As a consequence of his balance impairment and his innate love of feeling the wind on his face and the simple need to have a ‘bike’, he bought a trike.

Ten years and 40,000kms down the track the trike is gone, but Ken is eagerly waiting arrival of his three-wheeled scooter from Italy. While for him it’s much better than no bike at all, I know deep down he believes three wheels are a distant second to two.

I suspect that any financial planner who has been in the job for more than a few years could quote similar stories of unfulfilled client dreams. Long-held dreams that for various reasons never come to fruition.

While for many it will be lack of money, and that’s clearly where a financial planner can play an important role, sadly for others it will be sickness or accidents that intervene.

That wicked hand of fate that rises up in a person’s life and robs them of the chance to do something for which they hold a great passion.

Much of the culture of the financial planning industry is based around more of everything.

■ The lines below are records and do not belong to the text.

(** ** [write_graph_to_neo4j] *)

(** The statements sent to Neo4j:
    [CREATE (n: label {props})] and
    [MATCH (parent: la {id: "ida"}), (child: lb {id: "idb"}) CREATE (parent)-[:t]->(child)]. *)
Inductive stmt :=
| SCreate (label : value) (ps : dict)
| SMatchCreate (la : value) (ida : value) (lb : value) (idb : value) (t : string).

Definition node_query (n : node) : exn + stmt :=
  match dict_get "name" (props n) with
  | Some l => inr (SCreate l (props n))
  | None => inl KeyError
  end.

Definition rel_query (r : rel) : exn + stmt :=
  match dict_get "name" (props (start_node r)), dict_get "id" (props (start_node r)),
        dict_get "name" (props (end_node r)), dict_get "id" (props (end_node r)) with
  | Some la, Some ida, Some lb, Some idb => inr (SMatchCreate la ida lb idb (rel_type r))
  | _, _, _, _ => inl KeyError
  end.

(** [driver.execute_query] on each query in turn; a failure stops the rest. *)
Fixpoint execute (qs : list (exn + stmt)) : list stmt * option exn :=
  match qs with
  | [] => ([], None)
  | inl e :: _ => ([], Some e)
  | inr q :: qs' => let '(done, err) := execute qs' in (q :: done, err)
  end.

Definition write_graph_to_neo4j (g : graph) : list stmt * option exn :=
  execute (map node_query (nodes g) ++ map rel_query (relationships g)).

(** ** Notions used in the statements *)

(** A node returned by the builder. *)
Definition built (uuid4 : nat -> string) (n : node) : Prop :=
  exists e f hierarchy k, n = fst (create_pure_node_from_ifc_entity uuid4 e f hierarchy k).

(** An attribute the builder stores into the node's dict. *)
Definition stored_arg (a : argval) : bool :=
  negb (str_in (get_argument_type a) attributes_type).
(** * DOSBox-core libretro glue: disk control, core options, thread switch

  A shallow embedding of
    - [src/libretro/src/disk_control.cpp]  (module [DiskControl]),
    - [src/libretro/CoreOptions.h]         (module [CoreOptions]),
    - [src/libretro/src/emu_thread.h]      (module [EmuThread]),
  together with the properties stated about them. *)

From Stdlib Require Import ZArith Lia Ascii String.
From stdpp Require Import base option list gmap strings.

Local Open Scope Z_scope.

(** ** Machine integers *)

(** [unsigned int] is 32 bits wide on every libretro target; conversions to it
  wrap around. *)
Definition UINT_MOD : Z := 2 ^ 32.

Definition to_uint (z : Z) : Z := z mod UINT_MOD.

Definition is_uint (z : Z) : Prop := 0 <= z < UINT_MOD.

(** ** Paths ([std::filesystem::path], generic POSIX format) *)

Module Path.

Definition path := string.

(** The part of [s] after the last occurrence of [c], when [c] occurs. *)
Fixpoint after_last (c : ascii) (s : string) : option string :=
  match s with
  | EmptyString => None
  | String a rest =>
      match after_last c rest with
      | Some t => Some t
      | None => if Ascii.eqb a c then Some rest else None
      end
  end.

(** [path::filename()]: the component after the last directory separator. *)
Definition filename (p : path) : string :=
  match after_last "/"%char p with
  | Some f => f
  | None => p
  end.

(** [path::extension()]: from the rightmost period of the filename, where a
    leading period does not count and "." and ".." have no extension. *)
Definition extension (p : path) : string :=
  let f := filename p in
  if String.eqb f "." || String.eqb f ".." then EmptyString
  else match f with
       | EmptyString => EmptyString
       | String _ rest =>
           match after_last "."%char rest with
           | Some e => String "."%char e
           | None => EmptyString
           end
       end.

End Path.

(** ** Disk control ([disk_control.cpp]) *)

Module DiskControl.
Import Path.

(** *** Collaborators

    The emulator side (drive manager, DOS tables, MSCDEX, the file system and
    the logger) is defined elsewhere.  Calls into it are recorded in order, and
    what it answers is read from an oracle record. *)

Inductive level := Debug | Warn | Error.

For commission-based product sellers it’s about more sales to more transactors for more initial and trail commissions. In their case, it’s also about the never-ending search for new transactors. Such sales people are pressured by their sales managers to reach targets and, in turn, the sales managers are themselves pressured from above and on and on it goes.

For planners building businesses based on fees and ongoing service to clients, in the early years there is still the need to find clients just to break even before setting out to profit from their efforts. Such planners also face the ever-present pressure of how to reap full value from their life’s work: an outright sale or succession planning?

Be they product sellers or fee-for-service planners, work stresses and pressures are a constant companion.

A constant focus on an end-game goal — whatever that might be — could as easily deprive a planner of realising a dream as it could their clients. Fate is not known for discrimination.

One of the founders of the Corners for Kids Motorcycle Rally, Brian Thomas, was recently quoted as saying of motorcycling: “It’s a Zen thing … leaning into a corner, the challenge of getting things right, weight transfer, gears, cornering, all at once.”

For non-motorcyclists his words will likely not resonate in much the same way as hitting a little white ball around acres of manicured grass makes no sense to me — to each their own. The point about motorcycling is that it has nothing to do with the destination.

After our first day’s ride, by a warm pub open-fire on a very chilly sub-zero New England evening, Andrew, Rob and I momentarily reflected on how we could have more of lots of things if we were prepared to disturb the balance in our lives by chasing bigger financial goals.

While we could theoretically have more of everything, we would be bereft of the time to enjoy any of it.

We quickly concluded that in 20 or so years we’ll be much less agile on the wonderful mountain roads on our bikes, so we should enjoy the moments now and commit to have many more such days in the mountains.

In 1997, Ken’s bike became my first road bike as, in an ironic yet tragic twist of fate for him, his stroke led to an opportunity for me to re-indulge in a teenage passion for motorcycling. Ken’s stroke became a ‘marker’ in my life to stop and pause to enjoy the journey; after all, the ultimate destination comes soon enough for us all.

How long is it since you experienced the ‘wind in your face’? Are you taking the time to enjoy the ‘corners’ in your life or are you just straight-lining it to the end goal destination?

Ray Griffin CFP is the managing director and a representative of Griffin Financial Services.